The cost for year of healthy life gained with statins depends on a number of factors. Since people will take statins for a number of years and some will have only a small reduction in mortality (possibly only months), the cost per year of healthy life gained will vary.
I looking at the research (Google is your friend), I found ranges from $1,000 to $350,000 per hear of healthy life. This one review of the JUPITER study seems representative and showed a $15,000 to $350,000 range. If you treat more ‘healthy’ people, you have a smaller return.

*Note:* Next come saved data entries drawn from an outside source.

(* ===== verification/MuHash.v ===== *)
(** The multiplicative set hash (crypto/muhash).

    Module [U3072] models u3072.rs limb by limb: elements of the field modulo
    [2^3072 - 1103717] as 48 limbs, with the interleaved reduction of the product.
    The rest models lib.rs.  The hash functions, the ChaCha20 stream and the modular
    inverse of the malachite crate are parameters.

    The theorems show that the limb product is the product of the field and never
    panics, and that the finalized hash depends only on the multisets of the elements
    added and removed. *)
From stdpp Require Import base gmap list.
From S2P Require Import Prelude Limbs.

Module U3072.

Definition LIMBS : nat := 48.
Definition PRIME_DIFF : Z := 1103717.
Definition zero : list Z := replicate LIMBS 0.
Definition one : list Z := <[0%nat := 1]> zero.
Definition idx (l : list Z) (i : nat) : exec Z := unwrap (l !! i).

Definition is_overflow (self : list Z) : exec bool :=
  l0 ← idx self 0;
  if l0 <=? u64_max - PRIME_DIFF then Ok false else Ok (forallb (λ limb, limb =? u64_max) (drop 1 self)).

Definition from_le_bytes (b : bytes) : list Z := zip_with (λ chunk _, Prelude.from_le_bytes chunk) (chunks_exact 8 b) zero.
Definition to_le_bytes (self : list Z) : bytes := mjoin (Prelude.to_le_bytes 8 <$> self).

(** One limb of a sum with its carries. *)
Definition carry_step (low high limb : Z) : Z * Z * Z :=
  let '(low, overflow) := overflowing_add low limb in
  let '(high, overflow) := overflowing_add high (Z.b2z overflow) in
  (low, high, Z.b2z overflow).
Definition full_reduce (self : list Z) : list Z :=
  (foldl (λ '(low, high, done) limb, let '(limb, low, high) := carry_step low high limb in (low, high, done ++ [limb]))
    (PRIME_DIFF, 0, []) self).2.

http://www.expert-reviews.com/doi/pdf/10.1586/erp.09.5?cookieSet=1
Thanks, Scott. Clearly you get it. It’s too bad that a lot of this is over the heads of folks in D.C. trying to “reform” healthcare. They don’t always appreciate that healthcare is like a balloon. You squeeze in one place and it just pops out in another. If we stomp out heart disease and cancer, we better start building and staffing more dementia centers. And by the way, long-term care for dementia patients is labor intensive and really, really expensive.

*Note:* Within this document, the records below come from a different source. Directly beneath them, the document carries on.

Lemma write_transaction_body tx flags :
  write_transaction tx flags = (write_u16 (version tx) ++ tx_body (version tx) flags tx) ++ write_mass_commit tx flags.
Proof.
  unfold write_transaction, tx_body.
  rewrite (list_fmap_ext (λ o, write_output o (version tx)) (λ o, hash_output o (version tx)) (outputs tx))
    by (intros; apply write_output_hash_output).
  by rewrite <- !app_assoc.
Qed.

Lemma delim_body v flags : delim wf_tx (tx_body v flags) (body_view v flags).
Proof.
  eapply delim_app.
  { eapply delim_weaken; [apply (delim_comap inputs _ _ _ (delim_list _ _ _ (delim_input v flags)))|].
    by intros ? (_ & ? & ? & _). }
  eapply delim_app.
  { eapply delim_weaken; [apply (delim_comap outputs _ _ _ (delim_list _ _ _ (delim_output v)))|].
    by intros ? (_ & _ & _ & ? & ? & _). }
  eapply (delim_app _ (λ tx, write_u64 (lock_time tx))).
  { eapply delim_weaken; [apply (delim_comap lock_time _ _ _ delim_u64)|]. by intros ? (_ & _ & _ & _ & _ & ? & _). }
  eapply (delim_app _ subnetwork_id).
  { eapply delim_weaken; [apply (delim_comap subnetwork_id _ _ _ (delim_array 20))|].
    by intros ? (_ & _ & _ & _ & _ & _ & ? & _). }
  eapply (delim_app _ (λ tx, write_u64 (gas tx))).
  { eapply delim_weaken; [apply (delim_comap gas _ _ _ delim_u64)|]. by intros ? (_ & _ & _ & _ & _ & _ & _ & ? & _). }
  destruct (contains flags EXCLUDE_PAYLOAD).
  - intros a b r r' _ _ He. by apply app_inj_length in He as [_ ->].
  - eapply delim_weaken; [apply (delim_comap payload _ _ _ delim_var)|].
    by intros ? (_ & _ & _ & _ & _ & _ & _ & _ & ? & _).
Qed.

Lemma write_transaction_inj tx tx' flags :
  wf_tx tx → wf_tx tx' → write_transaction tx flags = write_transaction tx' flags →
  version tx = version tx' ∧ body_view (version tx) flags tx = body_view (version tx) flags tx' ∧
  write_mass_commit tx flags = write_mass_commit tx' flags.
Proof.
  intros Hw Hw'. rewrite !write_transaction_body, <- !app_assoc. intros He.
  apply (delim_u16 (version tx) (version tx')) in He as [Hv He]; [|by destruct Hw|by destruct Hw'].
  rewrite <- Hv in He. by apply delim_body in He as [Hb Hm].
Qed.

(** ** Binding *)

(** The hasher does not collide on the listed (domain, preimage) queries. *)
Definition no_collision (H : HashDomain → bytes → bytes) (qs : list (HashDomain * bytes)) : Prop :=
  ∀ x y, x ∈ qs → y ∈ qs → H x.1 x.2 = H y.1 y.2 → x = y.

(** The queries made to compute a transaction id. *)
Definition id_queries (H : HashDomain → bytes → bytes) (tx : Transaction) : list (HashDomain * bytes) :=
  if version tx =? 0 then [(TransactionID, write_transaction_v0_for_transaction_id tx)]
  else [(PayloadDigest, payload tx); (TransactionRest, write_rest_preimage tx);
        (TransactionV1Id, payload_digest H (payload tx) ++ H TransactionRest (write_rest_preimage tx))].

(** The non-witness part of a transaction: no signature scripts, no compute or
    mass commitments, and covenant bindings only from version 1 on. *)
Definition tx_core (tx : Transaction) :=
  (version tx, ((λ i, (previous_outpoint i, sequence i)) <$> inputs tx, output_view (version tx) <$> outputs tx),
   (lock_time tx, subnetwork_id tx, gas tx, payload tx)).

Lemma core_of_body flags tx tx' :
  contains flags EXCLUDE_SIGNATURE_SCRIPT = true → contains flags EXCLUDE_MASS_COMMIT = true →
  version tx = version tx' → body_view (version tx) flags tx = body_view (version tx) flags tx' →
  payload tx = payload tx' → tx_core tx = tx_core tx'.
Proof.
  intros Hs Hm Hv [= Hi Ho Hl Hn Hg _] Hp. unfold tx_core. rewrite <- Hv, Ho, Hl, Hn, Hg, Hp.
  do 3 f_equal.
  apply (f_equal (fmap (λ x : TransactionOutpoint * (option (bytes * option Z) * (Z * option Z)), (x.1, x.2.2.1)))) in Hi.
  by rewrite <- !list_fmap_compose in Hi.
Qed.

Yes, docs and other clinicians are information workers and they deserve the best IW tools on the planet. I agree that we need to do much better on user interface and tools that facilitate rather than impede clinical workflow. This is an area where we (Microsoft) have been making some big investments; see http://www.mscui.net. Check out the “patient journey demonstrator” using Silverlight.
Thanks again for sharing your insights.
Bill Crounse, MD, Senior Director, Worldwide Helath, Microsoft
Scott,
Where are you getting your statin cost of $150K/additional life year extended figure? A 10mg daily dosage of Lipitor can be purchased for roughly $70/month or $800/year. This is far short of $12,500/month or $150,000/year.
Doug Arnold
I read the article a week or so ago. Good article. More interesting however is what is the status of Medsphere and do you and your brother no longer have any involvement in it?
Likely you have written about that, but where can I find a reference to that?
We share your sense that prevention is a good way to move forward. But we also agree with Arthur’s statement that community-based is the most costeffective form of prevention. We’ve written an article explaining why on our blog.
http://healthierchicago.wordpress.com/2009/06/27/community-based-primary-prevention-saves-money/
Great take on a very relevant issue. I think you are missing some basic steps to make this happen. First most people do not have enough data in the system to create a registry to find what I would like to call the ticking time bombs. To do this we will need to have a basic health screening tool set to gather baseline data on a population and this tool must develop some easy to understand health status score or grade. Second is the current system does not have the correct incentives in place for the provider or the patient to follow basic standards of care. I think we need to make it clear that we are going to pay providers on a health outcomes basis not a health process basis and we are going to use incentives to drive patient behavior change.
I think we currently have all the tools and the resources to make this happen. What we are missing is the ability to hook them all up on scalable platform. Currently EHR’s are mostly just glorified data storage tools. To move to the next level we need to make EHR’s plug and play (ala Vince Kuraitis).
My last point is that I do not think we can solve this on a national level. We need to focus on where healthcare occurs – in the community where that patient lives and the provider currently practices.